>>>>
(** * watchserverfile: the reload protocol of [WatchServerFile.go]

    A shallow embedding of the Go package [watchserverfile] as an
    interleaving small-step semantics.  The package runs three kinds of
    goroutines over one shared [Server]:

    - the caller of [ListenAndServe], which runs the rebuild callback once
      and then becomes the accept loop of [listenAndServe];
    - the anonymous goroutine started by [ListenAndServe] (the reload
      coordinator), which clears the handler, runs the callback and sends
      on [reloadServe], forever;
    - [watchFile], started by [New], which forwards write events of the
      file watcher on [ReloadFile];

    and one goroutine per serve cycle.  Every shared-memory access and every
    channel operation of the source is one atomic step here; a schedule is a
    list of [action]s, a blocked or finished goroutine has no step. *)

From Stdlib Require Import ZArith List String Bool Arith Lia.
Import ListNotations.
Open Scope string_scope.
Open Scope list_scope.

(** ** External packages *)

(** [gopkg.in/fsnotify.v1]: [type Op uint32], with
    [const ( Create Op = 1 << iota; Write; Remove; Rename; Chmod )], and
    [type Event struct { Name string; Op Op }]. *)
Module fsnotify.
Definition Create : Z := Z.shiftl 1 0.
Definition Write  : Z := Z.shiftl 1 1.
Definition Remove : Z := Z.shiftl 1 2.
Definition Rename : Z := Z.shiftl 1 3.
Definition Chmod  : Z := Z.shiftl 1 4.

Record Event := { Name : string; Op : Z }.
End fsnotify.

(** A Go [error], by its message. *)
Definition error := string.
<<<<
--- GOAL OF THE EXERCISE ---
From the opening line of the data above, please print each line as written up to and including the line that contains "From Stdlib Require", and nothing more.

--- RESULT BELOW ---
(** * watchserverfile: the reload protocol of [WatchServerFile.go]

    A shallow embedding of the Go package [watchserverfile] as an
    interleaving small-step semantics.  The package runs three kinds of
    goroutines over one shared [Server]:

    - the caller of [ListenAndServe], which runs the rebuild callback once
      and then becomes the accept loop of [listenAndServe];
    - the anonymous goroutine started by [ListenAndServe] (the reload
      coordinator), which clears the handler, runs the callback and sends
      on [reloadServe], forever;
    - [watchFile], started by [New], which forwards write events of the
      file watcher on [ReloadFile];

    and one goroutine per serve cycle.  Every shared-memory access and every
    channel operation of the source is one atomic step here; a schedule is a
    list of [action]s, a blocked or finished goroutine has no step. *)

From Stdlib Require Import ZArith List String Bool Arith Lia.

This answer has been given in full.